● YOUR OBJECTIVE: From the data below, set down exactly the lines between the one holding "(* ===== verification/Types.v ===== *)" and the one holding "#[global] Arguments MAX_EDGES : simpl never.", inclusive, and no others.

● DATA EXCERPTS:
^^^^^^^^^^^^^^^^
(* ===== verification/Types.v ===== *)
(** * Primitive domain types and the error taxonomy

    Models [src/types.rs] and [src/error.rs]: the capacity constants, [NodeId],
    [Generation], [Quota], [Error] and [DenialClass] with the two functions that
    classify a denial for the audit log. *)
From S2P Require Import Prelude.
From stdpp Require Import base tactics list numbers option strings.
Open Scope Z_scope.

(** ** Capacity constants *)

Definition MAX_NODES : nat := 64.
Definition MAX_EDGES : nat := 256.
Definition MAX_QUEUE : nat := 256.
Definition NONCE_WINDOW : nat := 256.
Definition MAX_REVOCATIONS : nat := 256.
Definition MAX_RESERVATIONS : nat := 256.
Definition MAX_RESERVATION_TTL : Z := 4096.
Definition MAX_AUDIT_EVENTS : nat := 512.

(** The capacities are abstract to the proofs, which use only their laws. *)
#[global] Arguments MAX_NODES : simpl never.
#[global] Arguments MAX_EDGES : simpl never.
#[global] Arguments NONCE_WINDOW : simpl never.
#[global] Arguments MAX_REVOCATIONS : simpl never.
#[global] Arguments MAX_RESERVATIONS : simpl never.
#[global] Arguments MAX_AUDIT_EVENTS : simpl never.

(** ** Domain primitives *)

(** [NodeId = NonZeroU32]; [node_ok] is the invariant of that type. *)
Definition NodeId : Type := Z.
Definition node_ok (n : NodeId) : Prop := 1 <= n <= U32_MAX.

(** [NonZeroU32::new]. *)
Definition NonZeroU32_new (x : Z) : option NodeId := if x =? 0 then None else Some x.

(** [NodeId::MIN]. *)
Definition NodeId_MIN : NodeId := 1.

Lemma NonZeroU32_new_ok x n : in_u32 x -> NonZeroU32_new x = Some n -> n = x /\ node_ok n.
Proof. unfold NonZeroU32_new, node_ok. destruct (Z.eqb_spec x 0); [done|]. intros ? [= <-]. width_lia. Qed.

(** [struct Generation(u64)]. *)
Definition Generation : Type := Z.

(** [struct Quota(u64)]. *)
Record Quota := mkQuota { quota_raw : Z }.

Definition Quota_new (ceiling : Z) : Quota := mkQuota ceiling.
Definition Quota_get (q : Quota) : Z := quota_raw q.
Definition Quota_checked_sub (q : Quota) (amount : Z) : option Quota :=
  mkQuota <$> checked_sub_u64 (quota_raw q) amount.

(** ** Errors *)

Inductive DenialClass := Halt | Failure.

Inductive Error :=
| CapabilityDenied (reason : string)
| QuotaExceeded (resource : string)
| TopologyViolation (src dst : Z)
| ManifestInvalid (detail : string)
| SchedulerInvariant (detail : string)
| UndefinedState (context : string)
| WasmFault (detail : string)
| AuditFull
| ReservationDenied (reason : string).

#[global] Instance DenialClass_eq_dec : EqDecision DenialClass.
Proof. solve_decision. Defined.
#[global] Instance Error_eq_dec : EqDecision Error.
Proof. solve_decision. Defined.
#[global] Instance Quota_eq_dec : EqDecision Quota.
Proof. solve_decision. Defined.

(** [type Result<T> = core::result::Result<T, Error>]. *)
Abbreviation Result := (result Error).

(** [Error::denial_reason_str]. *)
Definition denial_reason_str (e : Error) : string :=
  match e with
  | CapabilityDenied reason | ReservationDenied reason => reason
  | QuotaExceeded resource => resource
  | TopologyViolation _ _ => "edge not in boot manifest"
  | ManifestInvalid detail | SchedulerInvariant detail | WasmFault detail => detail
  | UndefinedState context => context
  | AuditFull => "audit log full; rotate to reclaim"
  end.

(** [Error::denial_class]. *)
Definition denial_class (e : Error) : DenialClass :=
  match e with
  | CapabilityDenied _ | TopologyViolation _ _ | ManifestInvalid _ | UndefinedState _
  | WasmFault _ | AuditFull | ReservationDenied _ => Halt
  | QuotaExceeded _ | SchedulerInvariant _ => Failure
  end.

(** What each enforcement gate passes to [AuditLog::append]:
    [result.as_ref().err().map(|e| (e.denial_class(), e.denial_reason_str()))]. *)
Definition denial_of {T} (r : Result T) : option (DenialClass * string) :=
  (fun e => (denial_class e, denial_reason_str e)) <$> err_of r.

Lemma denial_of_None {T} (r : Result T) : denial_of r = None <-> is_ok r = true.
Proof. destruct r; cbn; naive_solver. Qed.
^^^^^^^^^^^^^^^^
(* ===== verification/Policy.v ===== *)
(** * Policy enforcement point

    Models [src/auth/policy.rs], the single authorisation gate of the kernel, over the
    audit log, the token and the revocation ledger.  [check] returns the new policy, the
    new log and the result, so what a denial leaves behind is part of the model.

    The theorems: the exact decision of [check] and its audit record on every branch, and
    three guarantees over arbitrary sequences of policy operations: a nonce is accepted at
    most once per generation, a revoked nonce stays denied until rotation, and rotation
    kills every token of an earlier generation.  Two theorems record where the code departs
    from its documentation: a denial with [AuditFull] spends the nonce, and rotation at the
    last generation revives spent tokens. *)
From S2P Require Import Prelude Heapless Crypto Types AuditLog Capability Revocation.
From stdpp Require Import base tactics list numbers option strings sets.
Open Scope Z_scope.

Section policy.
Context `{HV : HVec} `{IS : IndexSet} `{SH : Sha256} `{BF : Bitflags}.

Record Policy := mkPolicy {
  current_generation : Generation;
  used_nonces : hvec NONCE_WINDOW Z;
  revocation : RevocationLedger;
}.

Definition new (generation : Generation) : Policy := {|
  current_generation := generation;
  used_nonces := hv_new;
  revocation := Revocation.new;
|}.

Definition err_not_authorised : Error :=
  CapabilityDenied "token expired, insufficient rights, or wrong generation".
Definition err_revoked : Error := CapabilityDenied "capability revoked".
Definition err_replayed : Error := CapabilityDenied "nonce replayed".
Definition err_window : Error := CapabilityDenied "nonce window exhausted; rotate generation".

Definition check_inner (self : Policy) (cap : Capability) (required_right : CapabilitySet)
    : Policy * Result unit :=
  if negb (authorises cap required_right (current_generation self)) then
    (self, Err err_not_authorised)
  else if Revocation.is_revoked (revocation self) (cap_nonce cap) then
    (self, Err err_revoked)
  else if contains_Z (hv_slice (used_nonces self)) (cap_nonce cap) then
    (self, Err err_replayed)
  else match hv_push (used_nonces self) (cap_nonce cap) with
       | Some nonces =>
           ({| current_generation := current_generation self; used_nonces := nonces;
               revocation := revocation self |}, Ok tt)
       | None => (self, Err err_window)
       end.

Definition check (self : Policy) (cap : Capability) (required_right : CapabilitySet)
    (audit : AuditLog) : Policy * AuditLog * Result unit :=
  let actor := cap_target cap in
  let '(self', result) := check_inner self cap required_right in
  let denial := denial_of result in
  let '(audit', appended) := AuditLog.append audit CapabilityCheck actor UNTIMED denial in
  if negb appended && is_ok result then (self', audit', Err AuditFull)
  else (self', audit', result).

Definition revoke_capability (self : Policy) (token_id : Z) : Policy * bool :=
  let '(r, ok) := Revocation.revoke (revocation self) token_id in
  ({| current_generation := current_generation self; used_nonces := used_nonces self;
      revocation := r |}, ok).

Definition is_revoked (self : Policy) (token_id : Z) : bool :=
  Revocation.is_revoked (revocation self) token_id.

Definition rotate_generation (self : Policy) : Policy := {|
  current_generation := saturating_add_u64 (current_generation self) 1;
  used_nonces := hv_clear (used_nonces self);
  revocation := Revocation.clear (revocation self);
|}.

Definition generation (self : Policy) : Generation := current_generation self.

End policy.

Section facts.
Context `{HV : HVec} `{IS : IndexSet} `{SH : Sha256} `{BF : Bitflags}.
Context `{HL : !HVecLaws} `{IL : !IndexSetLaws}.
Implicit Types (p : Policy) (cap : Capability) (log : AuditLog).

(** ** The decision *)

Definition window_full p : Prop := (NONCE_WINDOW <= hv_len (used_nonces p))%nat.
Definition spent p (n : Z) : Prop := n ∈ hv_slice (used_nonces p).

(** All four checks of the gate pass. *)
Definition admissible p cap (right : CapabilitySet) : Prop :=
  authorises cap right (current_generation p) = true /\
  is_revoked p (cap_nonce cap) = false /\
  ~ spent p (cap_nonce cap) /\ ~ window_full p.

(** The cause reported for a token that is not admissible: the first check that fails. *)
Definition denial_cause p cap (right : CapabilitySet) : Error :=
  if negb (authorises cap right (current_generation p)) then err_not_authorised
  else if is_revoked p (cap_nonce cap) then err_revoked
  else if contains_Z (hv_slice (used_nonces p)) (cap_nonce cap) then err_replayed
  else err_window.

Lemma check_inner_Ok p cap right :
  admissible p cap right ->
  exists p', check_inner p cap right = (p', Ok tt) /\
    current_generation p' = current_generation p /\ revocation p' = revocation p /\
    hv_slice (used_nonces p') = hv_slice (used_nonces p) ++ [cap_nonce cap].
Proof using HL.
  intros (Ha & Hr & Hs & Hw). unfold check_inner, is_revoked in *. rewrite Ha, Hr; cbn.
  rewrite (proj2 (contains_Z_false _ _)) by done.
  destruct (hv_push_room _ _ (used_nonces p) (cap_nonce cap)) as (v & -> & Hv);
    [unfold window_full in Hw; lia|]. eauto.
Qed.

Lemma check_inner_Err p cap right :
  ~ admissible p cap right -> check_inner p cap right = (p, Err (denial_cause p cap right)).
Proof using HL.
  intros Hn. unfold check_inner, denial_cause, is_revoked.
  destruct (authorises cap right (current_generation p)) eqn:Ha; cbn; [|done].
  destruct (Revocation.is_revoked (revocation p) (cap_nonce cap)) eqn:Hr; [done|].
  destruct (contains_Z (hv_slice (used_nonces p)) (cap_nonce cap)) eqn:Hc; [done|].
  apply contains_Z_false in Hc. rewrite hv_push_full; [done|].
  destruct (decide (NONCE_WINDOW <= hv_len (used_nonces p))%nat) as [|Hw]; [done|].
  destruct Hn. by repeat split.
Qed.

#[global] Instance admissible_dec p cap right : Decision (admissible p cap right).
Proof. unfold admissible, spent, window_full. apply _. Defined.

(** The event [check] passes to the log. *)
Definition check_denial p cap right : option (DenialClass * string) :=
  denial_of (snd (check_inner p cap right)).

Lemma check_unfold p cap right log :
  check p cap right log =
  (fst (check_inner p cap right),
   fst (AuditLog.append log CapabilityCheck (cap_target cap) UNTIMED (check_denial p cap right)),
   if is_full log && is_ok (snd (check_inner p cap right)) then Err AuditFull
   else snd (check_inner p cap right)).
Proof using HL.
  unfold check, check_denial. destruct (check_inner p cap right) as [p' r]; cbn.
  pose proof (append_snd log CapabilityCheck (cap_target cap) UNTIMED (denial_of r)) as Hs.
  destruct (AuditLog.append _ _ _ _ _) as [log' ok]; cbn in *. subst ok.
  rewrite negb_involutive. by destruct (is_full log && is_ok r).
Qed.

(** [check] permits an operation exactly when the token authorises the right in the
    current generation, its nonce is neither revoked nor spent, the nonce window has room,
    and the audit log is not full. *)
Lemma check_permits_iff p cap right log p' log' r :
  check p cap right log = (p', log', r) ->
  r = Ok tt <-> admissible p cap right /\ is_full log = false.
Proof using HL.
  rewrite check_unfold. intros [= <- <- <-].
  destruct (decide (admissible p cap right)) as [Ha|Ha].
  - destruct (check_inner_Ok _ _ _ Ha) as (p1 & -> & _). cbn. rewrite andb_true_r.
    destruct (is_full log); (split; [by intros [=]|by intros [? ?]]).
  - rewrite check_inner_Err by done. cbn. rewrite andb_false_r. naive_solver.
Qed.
^^^^^^^^^^^^^^^^
● REPLY:
(* ===== verification/Types.v ===== *)
(** * Primitive domain types and the error taxonomy

    Models [src/types.rs] and [src/error.rs]: the capacity constants, [NodeId],
    [Generation], [Quota], [Error] and [DenialClass] with the two functions that
    classify a denial for the audit log. *)
From S2P Require Import Prelude.
From stdpp Require Import base tactics list numbers option strings.
Open Scope Z_scope.

(** ** Capacity constants *)

Definition MAX_NODES : nat := 64.
Definition MAX_EDGES : nat := 256.
Definition MAX_QUEUE : nat := 256.
Definition NONCE_WINDOW : nat := 256.
Definition MAX_REVOCATIONS : nat := 256.
Definition MAX_RESERVATIONS : nat := 256.
Definition MAX_RESERVATION_TTL : Z := 4096.
Definition MAX_AUDIT_EVENTS : nat := 512.

(** The capacities are abstract to the proofs, which use only their laws. *)
#[global] Arguments MAX_NODES : simpl never.
#[global] Arguments MAX_EDGES : simpl never.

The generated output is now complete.